(** * EchoHub: the GitHub account-linking routes (server/routes/githubAuth.js)

    A shallow embedding of the Express router that links an account to a
    GitHub identity (OAuth2 authorization-code flow), reports and clears the
    link, and lists the linked account's repositories.

    JavaScript values are an inductive type; strings are sequences of UTF-16
    code units; the platform functions the routes call ([JSON.stringify],
    [JSON.parse], [Buffer.from], [Buffer.prototype.toString],
    [encodeURIComponent]) are modelled after their specifications; a route
    handler is a computation over the user store and a trace of the effects
    it performs (outbound HTTP calls, store writes, responses). *)

From Stdlib Require Import ZArith List String Ascii Bool Lia.
From stdpp Require Import base option list gmap.
Import ListNotations.
Local Open Scope Z_scope.

(** ** JavaScript values *)

Module JS.

(** A string is its sequence of UTF-16 code units, each in [0, 65536). *)
Abbreviation JSString := (list Z).

Definition code_unit (c : Z) : Prop := 0 <= c < 65536.
Definition byte (b : Z) : Prop := 0 <= b < 256.

(** A Unicode scalar value: a code point that is not a surrogate. *)
Definition scalar (cp : Z) : Prop := 0 <= cp < 0xD800 \/ 0xE000 <= cp < 0x110000.
Definition valid_string (s : JSString) : Prop := Forall code_unit s.

(** String literals of the source, as code units. *)
Definition js (s : string) : JSString :=
  map (fun a => Z.of_N (N_of_ascii a)) (list_ascii_of_string s).
Arguments js s%_string : simpl never.

(** A number that came out of a JSON text: [(-1)^neg * coeff * 10^exp10],
    kept exact.  The IEEE double it denotes is its correctly rounded value;
    the only fact about that double the routes consult is whether it is
    zero. *)
Record Decimal := { dec_neg : bool; dec_coeff : Z; dec_exp10 : Z }.

#[warnings="-register-all"]
Inductive JSValue :=
| JUndefined
| JNull
| JBool (b : bool)
| JNum (d : Decimal)
| JStr (s : JSString)
| JArr (items : list JSValue)
| JObj (props : list (JSString * JSValue))
| JDate (ms : Z).

Inductive Exn :=
| TypeError
| SyntaxError
| URIError
| JsonWebTokenError
| CastError
| DocumentNotFoundError
| StoreError
| AxiosError (status : option Z).

(** How the evaluation of a statement ends: with a value, by the handler's
    [return], or by a thrown exception. *)
Inductive Completion (A : Type) :=
| Normal (a : A)
| Returned
| Thrown (e : Exn).
Arguments Normal {A} a.
Arguments Returned {A}.
Arguments Thrown {A} e.
(** The items of [classifier.train_eval_accs], and the value of
    [plt.plot(x, y, fmt, label = label)]. *)
Variable train_eval_accs : pyval -> result (list pyval).
Variable plt_plot : pyval -> pyval -> string -> string -> result pyval.

Definition plot (x y : pyval) (fmt label : string) : logged plot_call pyval :=
  _ ← say (Plot x y fmt label);
  lift (plt_plot x y fmt label).

Definition plot_cell (globals : gmap string pyval)
  : logged plot_call (gmap string pyval) :=
  classifier_name ← lift (lookup_name "classifier_name" globals);
  if eq_str classifier_name "dnn" then
    classifier ← lift (lookup_name "classifier" globals);
    items ← lift (train_eval_accs classifier);
    '(train_accs, test_accs, epoch_numbers) ← lift (unpack3 items);
    let globals :=
      <[ "epoch_numbers" := epoch_numbers ]>
        (<[ "test_accs" := test_accs ]>
           (<[ "train_accs" := train_accs ]> globals)) in
    _ ← say (Xlabel "Number of training epochs");
    _ ← say (Ylabel "Classification accuracy");
    train_plot ← plot epoch_numbers train_accs "r-" "Training accuracy";
    let globals := <[ "train_plot" := train_plot ]> globals in
    test_plot ← plot epoch_numbers test_accs "b-." "Test accuracy";
    let globals := <[ "test_plot" := test_plot ]> globals in
    _ ← say Legend;
    mret globals
  else mret globals.

End Plotting.

(** *** The cell that labels the predictions

    [labels = [l.name for l in dataset.labels]], then
    [[labels[i] for i in indices]] for the indices that
    [np.argmax(pred_scores, axis=1)] returns. *)
Fixpoint select_labels (labels : list string) (indices : list nat)
  : result (list string) :=
  match indices with
  | [] => Ok []
  | i :: rest =>
      l ← list_getitem labels i;
      ls ← select_labels labels rest;
      Ok (l :: ls)
  end.

Definition pred_labels (d : dataset) (indices : list nat)
  : result (list string) :=
  let labels := map label_name (dataset_labels d) in
  select_labels labels indices.

(** *** The cell that prepares the precision/recall viewer

    The three sequences come from [compute_precision_recall_curve];
    [100 * a[::-1]] on an array scales each entry of the reversed array. *)
Section PrecisionRecall.

Variable num : Type.
Variable times100 : num -> num.

(** [l[-1]] *)
Definition last_item (l : list num) : result num :=
  match last l with
  | Some x => Ok x
  | None => Raised IndexError
  end.

(** The arguments [PrecisionRecallUI] is called with. *)
Definition pr_ui_arguments (precisions recalls thresholds : list num)
  : result (list num * list num * list num) :=
  t ← last_item thresholds;
  let thresholds := thresholds ++ [t] in
  Ok (map times100 (reverse precisions),
      map times100 (reverse recalls),
      reverse thresholds).

End PrecisionRecall.

(** *** The cell that times the scoring calls *)
Inductive timing_entry : Type :=
| PrintCalling (text : string)
| ScoreImage (path : string) (image_resize_dims : list Z)
| PrintElapsed
| PrintResult (return_json : pyval).

Definition calling_message (img_index num_images : nat) (name : string)
  : string :=
  "Calling API for image " +:+ pretty img_index +:+ " of "
  +:+ pretty num_images +:+ ": " +:+ name +:+ "...".

Section Timing.

(** [deploy_obj.score_image(path, image_resize_dims = dims)] *)
Variable score_image : string -> list Z -> result pyval.

Definition call_score_image (path : string) (dims : list Z)
  : logged timing_entry pyval :=
  _ ← say (ScoreImage path dims);
  lift (score_image path dims).

(** The loop body over [enumerate(images)], from index [img_index] on.
    The text of the second [print] depends on the clock and is left out
    of its entry. *)
Fixpoint timing_loop (num_images img_index : nat) (images : list image)
  : logged timing_entry unit :=
  match images with
  | [] => mret tt
  | img_obj :: rest =>
      _ ← say (PrintCalling
                 (calling_message img_index num_images (image_name img_obj)));
      return_json ←
        call_score_image (image_storage_path img_obj) [224; 224]%Z;
      _ ← say PrintElapsed;
      _ ← say (PrintResult return_json);
      timing_loop num_images (S img_index) rest
  end.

##########

_TASK TO CARRY OUT_:
Every record shown above should be written out again exactly.

_TASK ANSWER_:
(** * EchoHub: the GitHub account-linking routes (server/routes/githubAuth.js)

    A shallow embedding of the Express router that links an account to a
    GitHub identity (OAuth2 authorization-code flow), reports and clears the
    link, and lists the linked account's repositories.

    JavaScript values are an inductive type; strings are sequences of UTF-16
    code units; the platform functions the routes call ([JSON.stringify],
    [JSON.parse], [Buffer.from], [Buffer.prototype.toString],
    [encodeURIComponent]) are modelled after their specifications; a route
    handler is a computation over the user store and a trace of the effects
    it performs (outbound HTTP calls, store writes, responses). *)

From Stdlib Require Import ZArith List String Ascii Bool Lia.
From stdpp Require Import base option list gmap.
Import ListNotations.
Local Open Scope Z_scope.

(** ** JavaScript values *)

Module JS.

(** A string is its sequence of UTF-16 code units, each in [0, 65536). *)
Abbreviation JSString := (list Z).

Definition code_unit (c : Z) : Prop := 0 <= c < 65536.
Definition byte (b : Z) : Prop := 0 <= b < 256.

(** A Unicode scalar value: a code point that is not a surrogate. *)
Definition scalar (cp : Z) : Prop := 0 <= cp < 0xD800 \/ 0xE000 <= cp < 0x110000.
Definition valid_string (s : JSString) : Prop := Forall code_unit s.

(** String literals of the source, as code units. *)
Definition js (s : string) : JSString :=
  map (fun a => Z.of_N (N_of_ascii a)) (list_ascii_of_string s).
Arguments js s%_string : simpl never.

(** A number that came out of a JSON text: [(-1)^neg * coeff * 10^exp10],
    kept exact.  The IEEE double it denotes is its correctly rounded value;
    the only fact about that double the routes consult is whether it is
    zero. *)
Record Decimal := { dec_neg : bool; dec_coeff : Z; dec_exp10 : Z }.

#[warnings="-register-all"]
Inductive JSValue :=
| JUndefined
| JNull
| JBool (b : bool)
| JNum (d : Decimal)
| JStr (s : JSString)
| JArr (items : list JSValue)
| JObj (props : list (JSString * JSValue))
| JDate (ms : Z).

Inductive Exn :=
| TypeError
| SyntaxError
| URIError
| JsonWebTokenError
| CastError
| DocumentNotFoundError
| StoreError
| AxiosError (status : option Z).

(** How the evaluation of a statement ends: with a value, by the handler's
    [return], or by a thrown exception. *)
Inductive Completion (A : Type) :=
| Normal (a : A)
| Returned
| Thrown (e : Exn).
Arguments Normal {A} a.
Arguments Returned {A}.
Arguments Thrown {A} e.
(** The items of [classifier.train_eval_accs], and the value of
    [plt.plot(x, y, fmt, label = label)]. *)
Variable train_eval_accs : pyval -> result (list pyval).
Variable plt_plot : pyval -> pyval -> string -> string -> result pyval.

Definition plot (x y : pyval) (fmt label : string) : logged plot_call pyval :=
  _ ← say (Plot x y fmt label);
  lift (plt_plot x y fmt label).

Definition plot_cell (globals : gmap string pyval)
  : logged plot_call (gmap string pyval) :=
  classifier_name ← lift (lookup_name "classifier_name" globals);
  if eq_str classifier_name "dnn" then
    classifier ← lift (lookup_name "classifier" globals);
    items ← lift (train_eval_accs classifier);
    '(train_accs, test_accs, epoch_numbers) ← lift (unpack3 items);
    let globals :=
      <[ "epoch_numbers" := epoch_numbers ]>
        (<[ "test_accs" := test_accs ]>
           (<[ "train_accs" := train_accs ]> globals)) in
    _ ← say (Xlabel "Number of training epochs");
    _ ← say (Ylabel "Classification accuracy");
    train_plot ← plot epoch_numbers train_accs "r-" "Training accuracy";
    let globals := <[ "train_plot" := train_plot ]> globals in
    test_plot ← plot epoch_numbers test_accs "b-." "Test accuracy";
    let globals := <[ "test_plot" := test_plot ]> globals in
    _ ← say Legend;
    mret globals
  else mret globals.

End Plotting.

(** *** The cell that labels the predictions

    [labels = [l.name for l in dataset.labels]], then
    [[labels[i] for i in indices]] for the indices that
    [np.argmax(pred_scores, axis=1)] returns. *)
Fixpoint select_labels (labels : list string) (indices : list nat)
  : result (list string) :=
  match indices with
  | [] => Ok []
  | i :: rest =>
      l ← list_getitem labels i;
      ls ← select_labels labels rest;
      Ok (l :: ls)
  end.

Definition pred_labels (d : dataset) (indices : list nat)
  : result (list string) :=
  let labels := map label_name (dataset_labels d) in
  select_labels labels indices.

(** *** The cell that prepares the precision/recall viewer

    The three sequences come from [compute_precision_recall_curve];
    [100 * a[::-1]] on an array scales each entry of the reversed array. *)
Section PrecisionRecall.

Variable num : Type.
Variable times100 : num -> num.

(** [l[-1]] *)
Definition last_item (l : list num) : result num :=
  match last l with
  | Some x => Ok x
  | None => Raised IndexError
  end.

(** The arguments [PrecisionRecallUI] is called with. *)
Definition pr_ui_arguments (precisions recalls thresholds : list num)
  : result (list num * list num * list num) :=
  t ← last_item thresholds;
  let thresholds := thresholds ++ [t] in
  Ok (map times100 (reverse precisions),
      map times100 (reverse recalls),
      reverse thresholds).

End PrecisionRecall.

(** *** The cell that times the scoring calls *)
Inductive timing_entry : Type :=
| PrintCalling (text : string)
| ScoreImage (path : string) (image_resize_dims : list Z)
| PrintElapsed
| PrintResult (return_json : pyval).

Definition calling_message (img_index num_images : nat) (name : string)
  : string :=
  "Calling API for image " +:+ pretty img_index +:+ " of "
  +:+ pretty num_images +:+ ": " +:+ name +:+ "...".

Section Timing.

(** [deploy_obj.score_image(path, image_resize_dims = dims)] *)
Variable score_image : string -> list Z -> result pyval.

Definition call_score_image (path : string) (dims : list Z)
  : logged timing_entry pyval :=
  _ ← say (ScoreImage path dims);
  lift (score_image path dims).

(** The loop body over [enumerate(images)], from index [img_index] on.
    The text of the second [print] depends on the clock and is left out
    of its entry. *)
Fixpoint timing_loop (num_images img_index : nat) (images : list image)
  : logged timing_entry unit :=
  match images with
  | [] => mret tt
  | img_obj :: rest =>
      _ ← say (PrintCalling
                 (calling_message img_index num_images (image_name img_obj)));
      return_json ←
        call_score_image (image_storage_path img_obj) [224; 224]%Z;
      _ ← say PrintElapsed;
      _ ← say (PrintResult return_json);
      timing_loop num_images (S img_index) rest
  end.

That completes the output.